Continuano ad emergere probabili dettagli del caso di Elena Ceste, la giovane mamma di quattro bambini di Costigliole d'Asti ritrovata cadavere in un canale a poco più di un migliaio di metri dalla sua abitazione. Secondo il medico legale Roberto Testi, la giovane donna potrebbe essere stata uccisa in un tempo di circa trenta secondi.

Secondo il dottore che ha effettuato l'autopsia infatti, trenta secondi sarebbero bastati ad uccidere Elena Ceste nel caso in cui un uomo avesse stretto le mani attorno al collo.

Non è stato un accoltellamento ne un avvelenamento a provocare la morte della donna di Castigliole d'Asti, di tutto ciò né è certo il Dottor Testi, dopo aver effettuato l'esame autoptico sui resti del corpo della donna sparita da Castigliole d'Asti la mattina del 24 gennaio scorso.





Elena Ceste potrebbe essere stata strangolata, morta per asfissia in pochi secondi. Michele Buoninconti unico indagato.

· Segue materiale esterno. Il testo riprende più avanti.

Lemma detect_record_rest org now s r :
  in_i64 now → typed_record r → typed_rest s.1 → typed_rest (detect_record cfg org now s r).1.
Proof.
  intros Hnow Hr Hs. unfold detect_record. set (ts := if 0 <? r_ts r then _ else _).
  assert (in_i64 ts) as Hts by (unfold ts; destruct (_ <? _); [apply Hr|done]).
  set (agent := if is_empty_str _ then _ else _).
  assert (typed_rest (detect_budget cfg org r ts agent s).1) as Hb.
  { unfold detect_budget. case_match; [|done].
    pose proof (bump_rest org "budget_exhausted" (r_run_id r) ts None _ Hs).
    destruct (bump_tracker _ _ _ _ _ _). by apply fire_rest. }
  revert Hb. generalize (detect_budget cfg org r ts agent s). clear s Hs. intros s Hs.
  assert (typed_rest (detect_loop cfg org r ts agent now s).1) as Hb.
  { unfold detect_loop. case_match; [|done].
    pose proof (bump_rest org "sustained_loop" (r_run_id r) ts (Some (now, loop_window_ms cfg)) _ Hs).
    destruct (bump_tracker _ _ _ _ _ _). by apply fire_rest. }
  revert Hb. generalize (detect_loop cfg org r ts agent now s). clear s Hs. intros s Hs.
  unfold detect_fanout. destruct agent as [a|]; [|done].
  pose proof (bump_fanout_rest org a (r_run_id r) ts now (fanout_window_ms cfg) _ Hs).
  destruct (bump_fanout_tracker _ _ _ _ _ _ _). by apply fire_rest.
Qed.

Lemma ingest_rest org rs now i :
  Forall typed_record rs → in_i64 now → typed_rest i →
  typed_rest (ingest_locked alert_pct cfg org rs now i).1.1.
Proof.
  intros Hrs Hnow Hi. unfold ingest_locked. set (j := push_samples _ _ _).
  assert (typed_rest j) as Hj by exact Hi.
  assert (typed_rest (foldl (detect_record cfg org now) (j, ∅) rs).1) as Hd.
  { generalize (∅ : gmap string Incident). clearbody j. clear Hi. revert j Hj.
    induction Hrs as [|r rs Hr _ IH]; intros j Hj f; [done|]. cbn [foldl].
    pose proof (detect_record_rest org now (j, f) r Hnow Hr Hj).
    destruct (detect_record cfg org now (j, f) r) as [j' f']. by apply IH. }
  revert Hd. generalize (foldl (detect_record cfg org now) (j, ∅) rs). intros s Hd.
  unfold detect_spike. match goal with |- context [fire ?b ?g ?k ?v ?c ?r ?a ?t s] =>
    pose proof (fire_rest b g k v c r a t s Hnow Hd); by destruct (fire b g k v c r a t s) end.
Qed.

Lemma log_rest now org a b c d i :
  in_i64 now → typed_rest i → typed_rest (Store.append_audit_locked sha256 now org a b c d i).
Proof. intros Hn (?&?&?&?). split_and!; try done. by eapply append_typed. Qed.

Intanto gli inquirenti continuano a lavorare ininterrottamente sul caso che ha scosso la tranquillità del paesino in provincia di Asti. Si continua a cercare nei pressi del canale, nel tentativo che dal fango si possa trovare la prova madre e riuscire a risalire all'identità dell'assassino della casalinga di Castigliole. Il marito di Elena Ceste resta comunque l'unico indagato per la morte della moglie. È nel quarantaquattrenne Michele Buoninconti, che lavora come vigile del fuoco ad Alba, che si concentrano gli inquirenti in questi giorni. Sotto esame ci sarebbero le tante contraddizioni affermati agli inquirenti durante i vari interrogatori, elementi che rendono i suoi racconti poco verosimili. Sotto la lente d'ingrandimento anche il telo verde ritrovato a poca distanza dal corpo privo di vita di Elena e le dichiarazioni di un uomo che partecipò alle ricerche del corpo della donna. Secondo il volontario quando la squadra di soccorso si stava dirigendo verso il canale dove successivamente è stato rinvenuto il cadavere della donna, Michele convinse gli uomini in campo con le unità cinofile ad abbandonare quel percorso tornando verso la chiesa, che si trova in direzione opposta.